** Data to process **
■ ■ ■ ■
(* ===== verification/Migrate.v ===== *)
(** Package store, part four: the schema and its migrations.  store.init and
    addColumnIfMissing create what is missing, migrateLegacy (store/legacy.go)
    folds the typed columns of a pre-gatekit database into the metadata bag once,
    boundExistingHistory (store/limits.go) trims what older releases left, and
    Open runs the three in that order. *)

From S2P Require Import Prelude GoStrings GoTime Netip Json Approval Database Tables Store Writes Refinement.
From Stdlib Require Import Ascii String.
From stdpp Require Import strings gmap sorting.
#[local] Open Scope stdpp_scope.
#[local] Open Scope Z_scope.

(** ** Schema *)

Definition base_columns : list string :=
  ["fp"; "status"; "label"; "first_seen"; "last_seen"; "count"; "meta"].

(** CREATE TABLE IF NOT EXISTS fingerprints (...) *)
Definition sql_create_fingerprints (d : DB) : result (unit * DB) :=
  Ok (tt, if bool_decide (db_columns d = []) then set_columns (fun _ => base_columns) d else d).

(** CREATE TABLE IF NOT EXISTS of a history table, the alerts or meta, and
    CREATE INDEX IF NOT EXISTS: a missing table is an empty one. *)
Definition sql_create_other (d : DB) : result (unit * DB) := Ok (tt, d).

Definition init_statements : list (DB -> result (unit * DB)) :=
  sql_create_fingerprints :: replicate 8 sql_create_other.

(** ALTER TABLE fingerprints ADD COLUMN ...: the rows get the column's default. *)
Definition default_column (column : string) (r : FpRow) : FpRow :=
  {| fr_status := fr_status r; fr_label := fr_label r; fr_first_seen := fr_first_seen r;
     fr_last_seen := fr_last_seen r;
     fr_count := if bool_decide (column = "count") then 0 else fr_count r;
     fr_meta := if bool_decide (column = "meta") then "{}" else fr_meta r;
     fr_approval_ranges :=
       if bool_decide (column = "approval_ranges") then None else fr_approval_ranges r;
     fr_legacy := fr_legacy r |}.

Definition sql_add_column (column : string) (d : DB) : result (unit * DB) :=
  Ok (tt, set_fps (fmap (default_column column)) (set_columns (fun c => c ++ [column]) d)).

Definition hasColumn (column : string) : M bool :=
  query_rows OnReader "close table info rows" db_columns
    (fun names => Ok (bool_decide (column ∈ names))).

Definition addColumnIfMissing (column : string) : M unit :=
  has ← hasColumn column;
  if has : bool then mret tt else db_exec (sql_add_column column).

Fixpoint each {A} (f : A -> M unit) (l : list A) : M unit :=
  match l with
  | [] => mret tt
  | x :: rest => f x ;; each f rest
  end.

Definition added_columns : list string := ["count"; "meta"; "approval_ranges"].

Definition init : M unit :=
  each (fun stmt => db_exec stmt) init_statements ;;
  each addColumnIfMissing added_columns.

(** ** Bounding an existing history *)

Definition bound_tx : M unit :=
  tx_exec (sql_drop_oversized_meta MaxMetadataBytes) ;;
  tx_exec (sql_bound_sightings MaxObservationValues) ;;
  tx_exec (sql_bound_ips MaxObservationValues) ;;
  tx_exec (sql_bound_ports MaxObservationValues).

Definition boundExistingHistory : M unit := in_tx (u ← bound_tx; Commit ;; mret u).

(** ** Legacy columns *)

(** [type Kind int] *)
Definition Kind : Type := Z.
Definition KindString : Kind := 0.
Definition KindBool : Kind := 1.
Definition KindJSON : Kind := 2.

Record LegacyColumn := { lc_Column : string; lc_MetaKey : string; lc_Kind : Kind }.

Definition metaLegacyMigrated : string := "gatekit_legacy_migrated".

(** The text SQLite gives for a column; NULL is [None]. *)
Definition column_value (fp : string) (r : FpRow) (column : string) : option string :=
  if bool_decide (column = "fp") then Some fp
  else if bool_decide (column = "status") then Some (fr_status r)
  else if bool_decide (column = "label") then Some (fr_label r)
  else if bool_decide (column = "first_seen") then Some (fr_first_seen r)
  else if bool_decide (column = "last_seen") then Some (fr_last_seen r)
  else if bool_decide (column = "count") then Some (Itoa (fr_count r))
  else if bool_decide (column = "meta") then Some (fr_meta r)
  else if bool_decide (column = "approval_ranges") then fr_approval_ranges r
  else default None (fr_legacy r !! column).

(** UPDATE fingerprints SET meta = ? WHERE fp = ? *)
Definition sql_update_meta (fp meta : string) (d : DB) : result (unit * DB) :=
  Ok (tt, set_fps (fun t => match t !! fp with
                            | Some r => <[fp := with_meta meta r]> t
                            | None => t
                            end) d).

(** [fmt.Errorf("context: %w", err)] around a call; a panic passes. *)
Definition wrap_m {A} (context : string) (m : M A) : M A := fun w =>
  match m w with
  | (Err (ErrPanic msg), w1) => (Err (ErrPanic msg), w1)
  | (r, w1) => (wrap_error context r, w1)
  end.

(** ** The directory of a path: [dir := filepath.Dir(path); dir != "" && dir != "."] *)

Fixpoint split_byte (c : ascii) (s : string) : list string :=
  match s with
  | EmptyString => [""]
  | String a r =>
      match split_byte c r with
      | x :: t => if bool_decide (a = c) then "" :: x :: t else String a x :: t
      | [] => []
      end
  end.
(* ===== verification/QueryProps.v ===== *)
(** Properties of package store, third group: List, ListPage and
    ResolveFingerprint against Get. *)

From S2P Require Import Prelude GoStrings GoTime Netip Json Approval Database Tables Store Writes Refinement Migrate Invariant Reading StoreProps.
From Stdlib Require Import Ascii String.
From stdpp Require Import strings gmap sorting.
#[local] Open Scope stdpp_scope.
#[local] Open Scope Z_scope.

Section queries.
Context `{JSONCodec Any} `{RowOrder}.

(** C27: List agrees with Get, entry by entry: whatever the faults, a
    successful List holds for each fingerprint exactly the entry Get reads from
    the same database, grouped sweeps and all, and nothing else; and on a
    well-formed database without faults it succeeds. *)
Theorem List_agrees_with_Get `{!JSONLaws Any} w r w' :
  List_ w = (r, w') ->
  committed w' = committed w /\
  (forall m, r = Ok m -> forall fp,
     m !! fp = match get_entry fp (committed w) with Ok e => Some e | Err _ => None end) /\
  (wf (committed w) -> script w = [] -> exists m, r = Ok m /\ dom m = dom (db_fps (committed w))).
Proof.
  intros Hrun. destruct (reads_List w (committed w) r w' eq_refl Hrun) as (A1 & _ & _ & A4 & A5).
  split; [done|]. split.
  - intros m -> fp. by apply list_all_lookup, eq_sym, A4.
  - intros Hwf Hq. destruct (A5 Hq) as [_ ->]. destruct (list_all_wf (committed w) Hwf) as [m Hm].
    exists m. split; [done|]. apply set_eq. intros fp. rewrite !elem_of_dom.
    rewrite (list_all_lookup (committed w) m fp Hm).
    destruct (db_fps (committed w) !! fp) as [row|] eqn:E.
    + destruct (get_entry_wf fp row (committed w) Hwf E) as [e ->]. split; eauto.
    + rewrite (get_entry_absent fp _ E). done.
Qed.

Lemma page_fps_sorted after through limit d : StronglySorted str_lt (page_fps after through limit d).
Proof. apply ssorted_take, ssorted_filter, fps_sorted_sorted. Qed.

(** The fingerprints of a page are the first ones of the range. *)
Lemma page_fps_elem after through limit d fp :
  fp ∈ page_fps after through limit d ->
  is_Some (db_fps d !! fp) /\ str_lt after fp /\ ~ str_lt through fp.
Proof.
  intros Hin. assert (fp ∈ filter (fun fp => str_lt after fp /\ ~ str_lt through fp) (fps_sorted d)) as Hf
    by (apply (elem_of_take_drop (Z.to_nat limit)); by left).
  apply list_elem_of_filter in Hf as [[H1 H2] Hf]. apply elem_of_fps_sorted in Hf. done.
Qed.

Lemma page_fps_complete after through limit d fp :
  is_Some (db_fps d !! fp) -> str_lt after fp -> ~ str_lt through fp ->
  fp ∉ page_fps after through limit d ->
  List.length (page_fps after through limit d) = Z.to_nat limit /\
  forall x, x ∈ page_fps after through limit d -> str_lt x fp.
Proof.
  intros Hin Ha Ht Hn. unfold page_fps in *. set (l := filter _ (fps_sorted d)) in *.
  assert (fp ∈ l) as Hl
    by (apply list_elem_of_filter; split; [done|]; by apply elem_of_fps_sorted).
  apply (elem_of_take_drop (Z.to_nat limit)) in Hl as [|Hd]; [done|].
  split.
  - rewrite length_take. destruct (drop (Z.to_nat limit) l) eqn:E; [by apply not_elem_of_nil in Hd|].
    apply (f_equal List.length) in E. rewrite length_drop in E. simpl in E. lia.
  - intros x Hx. apply (StronglySorted_take_drop str_lt (Z.to_nat limit) l x fp); [|done|done].
    apply ssorted_filter, fps_sorted_sorted.
Qed.

(** C28: a successful ListPage returns, in strictly increasing order, the
    entries Get reads for the stored fingerprints in (after, through], at most
    [limit] of them; one is missing only when the page is full and the missing
    one is above all of the page.  A page size outside 1..128 is refused. *)
Theorem ListPage_is_segment after through limit w r w' :
  ListPage after through limit w = (r, w') ->
  (limit < 1 \/ 128 < limit -> is_ok r = false) /\
  (forall es, r = Ok es ->
     let fps := map (fun e => e_Fingerprint e) es in
     StronglySorted str_lt fps /\
     Z.of_nat (List.length es) <= limit /\
     Forall (fun e => get_entry (Any := Any) (e_Fingerprint e) (committed w) = Ok e) es /\
     (forall fp, fp ∈ fps -> str_lt after fp /\ ~ str_lt through fp) /\
     (forall fp, is_Some (db_fps (committed w) !! fp) -> str_lt after fp -> ~ str_lt through fp ->
        fp ∈ fps \/ (Z.of_nat (List.length es) = limit /\ forall x, x ∈ fps -> str_lt x fp))).
Proof.
  intros Hrun. destruct (reads_ListPage after through limit w (committed w) r w' eq_refl Hrun)
    as (_ & _ & _ & A4 & _). split.
  { intros Hl. destruct r as [es|]; [|done]. specialize (A4 eq_refl). symmetry in A4.
    apply list_page_entries in A4 as [? _]. lia. }
  intros es ->. specialize (A4 eq_refl). symmetry in A4. apply list_page_entries in A4 as [Hl Hes].
  pose proof (entries_fps _ _ _ Hes) as Heq.
  pose proof (Forall2_length _ _ _ Hes) as Hlen. cbv zeta. rewrite Heq. split_and!.
  - apply page_fps_sorted.
  - rewrite <- Hlen. unfold page_fps. rewrite length_take. lia.
  - clear -Hes. induction Hes as [|fp e fps es Hg _ IH]; constructor; [|done].
    by rewrite (get_entry_fp _ _ _ Hg).
  - intros fp Hin. by apply page_fps_elem in Hin as [_ ?].
  - intros fp Hin Ha Ht. destruct (decide (fp ∈ page_fps after through limit (committed w))); [by left|right].
    destruct (page_fps_complete after through limit (committed w) fp) as [H1 H2]; try done.
    split; [lia|done].
Qed.
End queries.

(** C29: ResolveFingerprint: a stored fingerprint resolves to itself; otherwise
    the one stored fingerprint that starts with the query, up to ASCII case, is
    returned, and no match or several are errors.  LIKE's wildcards in the query
    stand for themselves.  Nothing is written. *)
Theorem ResolveFingerprint_unique_prefix query w r w' :
  ResolveFingerprint query w = (r, w') ->
  let q := TrimSpace query in
  let matching := filter (fun fp => prefix_fold q fp = true) (fps_sorted (committed w)) in
  committed w' = committed w /\
  (forall fp, r = Ok fp -> q <> "" /\ is_Some (db_fps (committed w) !! fp) /\
     (fp = q \/ (db_fps (committed w) !! q = None /\ matching = [fp]))) /\
  (script w = [] -> q <> "" ->
     (is_Some (db_fps (committed w) !! q) -> r = Ok q) /\
     (db_fps (committed w) !! q = None ->
        match matching with
        | [] => r = Err (ErrText "no fingerprint matching %q" [q])
        | [fp] => r = Ok fp
        | _ => r = Err (ErrText "fingerprint prefix %q is ambiguous" [q])
        end)).
Proof.
  intros Hrun. cbv zeta. set (q := TrimSpace query). set (matching := filter _ _).
  destruct (reads_ResolveFingerprint query w (committed w) r w' eq_refl Hrun) as (A1 & _ & _ & A4 & A5).
  assert (resolve query (committed w) =
    if bool_decide (q = "") then Err (ErrText "empty fingerprint" [])
    else if bool_decide (is_Some (db_fps (committed w) !! q)) then Ok q
    else match take 2 matching with
         | [] => Err (ErrText "no fingerprint matching %q" [q])
         | [fp] => Ok fp
         | _ => Err (ErrText "fingerprint prefix %q is ambiguous" [q])
         end) as Hres.
  { unfold resolve. fold q. by rewrite like_matches_prefix. }
  split; [done|]. split.
  - intros fp ->. specialize (A4 eq_refl). rewrite Hres in A4. case_bool_decide as Hq; [done|].
    split; [done|]. case_bool_decide as Hin; [injection A4 as ->; auto|].
    destruct matching as [|x [|y l]] eqn:Em; simpl in A4; [done| |done]. injection A4 as ->.
    assert (x ∈ matching) as Hx by (rewrite Em; set_solver).
    apply list_elem_of_filter in Hx as [_ Hx]. apply elem_of_fps_sorted in Hx.
    split; [done|]. right. split; [|done]. destruct (db_fps (committed w) !! q); [|done]. by destruct Hin.
  - intros Hs Hq. destruct (A5 Hs) as [_ ->]. rewrite Hres. rewrite bool_decide_false by done. split.
    + intros Hin. by rewrite bool_decide_true.
    + intros Hn. rewrite bool_decide_false by (rewrite Hn; by intros []).
      destruct matching as [|x [|y l]]; done.
Qed.

(** The prefix test ignores ASCII case: a query that is no prefix of any
    stored fingerprint can resolve, and a prefix of exactly one fingerprint can
    be refused as ambiguous because another differs in case only. *)
Theorem ResolveFingerprint_ignores_case :
  let two := set_fps (fun _ => {[ "SHA256:abc" := demo_row StatusPending "" 0 None;
                                  "sha256:abd" := demo_row StatusPending "" 0 None ]}) empty_db in
  let w := {| committed := two; working := None; script := []; clock := 0 |} in
  (ResolveFingerprint "sHA256:ABC" w).1 = Ok "SHA256:abc" /\
  String.prefix "SHA256:" "sha256:abd" = false /\
  (ResolveFingerprint "SHA256:" w).1 = Err (ErrText "fingerprint prefix %q is ambiguous" ["SHA256:"]).
Proof. split_and!; vm_compute; reflexivity. Qed.

Lemma List_agrees_with_Get_witness :
  exists m, (List_ (Any := PlainValue) (demo_world [])).1 = Ok m /\
    m !! "ab" = match get_entry "ab" (committed (demo_world [])) with Ok e => Some e | Err _ => None end.
Proof.
  assert (is_ok (List_ (Any := PlainValue) (demo_world [])).1 = true) as Hok by (vm_compute; reflexivity).
  destruct (List_ (Any := PlainValue) (demo_world [])) as [[m|e] w'] eqn:E; [|discriminate Hok].
  exists m. split; [reflexivity|].
  exact (proj1 (proj2 (List_agrees_with_Get (Any := PlainValue) (demo_world []) _ _ E)) m eq_refl "ab").
Defined.

Lemma ListPage_is_segment_witness :
  is_ok (ListPage (Any := PlainValue) "" "b" 0 (demo_world [])).1 = false /\
  exists es, (ListPage (Any := PlainValue) "" "b" 2 (demo_world [])).1 = Ok es /\
    StronglySorted str_lt (map (fun e => e_Fingerprint e) es).
Proof.
  split.
  - apply (ListPage_is_segment (Any := PlainValue) "" "b" 0 (demo_world []) _ _ (surjective_pairing _)). lia.
  - destruct (ListPage (Any := PlainValue) "" "b" 2 (demo_world [])) as [[es|err] w'] eqn:E.
    + exists es. split; [reflexivity|].
      apply (proj2 (ListPage_is_segment (Any := PlainValue) "" "b" 2 (demo_world []) _ _ E) es eq_refl).
    + exfalso. apply (f_equal (fun p => is_ok p.1)) in E. vm_compute in E. discriminate E.
Defined.

Lemma ResolveFingerprint_unique_prefix_witness :
  (ResolveFingerprint " aa " (demo_world [])).1 = Ok "aa".
Proof.
  refine (proj1 (proj2 (proj2 (ResolveFingerprint_unique_prefix " aa " (demo_world []) _ _
    (surjective_pairing _))) eq_refl _) _); vm_compute; [discriminate|by eexists].
Defined.
(* ===== verification/AdminProps.v ===== *)
(** Properties of package store, fourth group: verdicts set by an operator,
    resetting the keyspace, alert deduplication, and opening a database. *)

From S2P Require Import Prelude GoStrings GoTime Netip Json Approval Database Tables Store Writes Refinement Migrate Invariant Reading StoreProps ObserveProps.
From Stdlib Require Import Ascii String.
From stdpp Require Import strings gmap sorting.
#[local] Open Scope stdpp_scope.
#[local] Open Scope Z_scope.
■ ■ ■ ■
** What this task involves **
Only the lines above from the line containing "else if bool_decide (is_Some" through the line containing "apply list_elem_of_filter in Hx" should be retyped, exactly and with both ends included.

** Solution **
    else if bool_decide (is_Some (db_fps (committed w) !! q)) then Ok q
    else match take 2 matching with
         | [] => Err (ErrText "no fingerprint matching %q" [q])
         | [fp] => Ok fp
         | _ => Err (ErrText "fingerprint prefix %q is ambiguous" [q])
         end) as Hres.
  { unfold resolve. fold q. by rewrite like_matches_prefix. }
  split; [done|]. split.
  - intros fp ->. specialize (A4 eq_refl). rewrite Hres in A4. case_bool_decide as Hq; [done|].
    split; [done|]. case_bool_decide as Hin; [injection A4 as ->; auto|].
    destruct matching as [|x [|y l]] eqn:Em; simpl in A4; [done| |done]. injection A4 as ->.
    assert (x ∈ matching) as Hx by (rewrite Em; set_solver).
    apply list_elem_of_filter in Hx as [_ Hx]. apply elem_of_fps_sorted in Hx.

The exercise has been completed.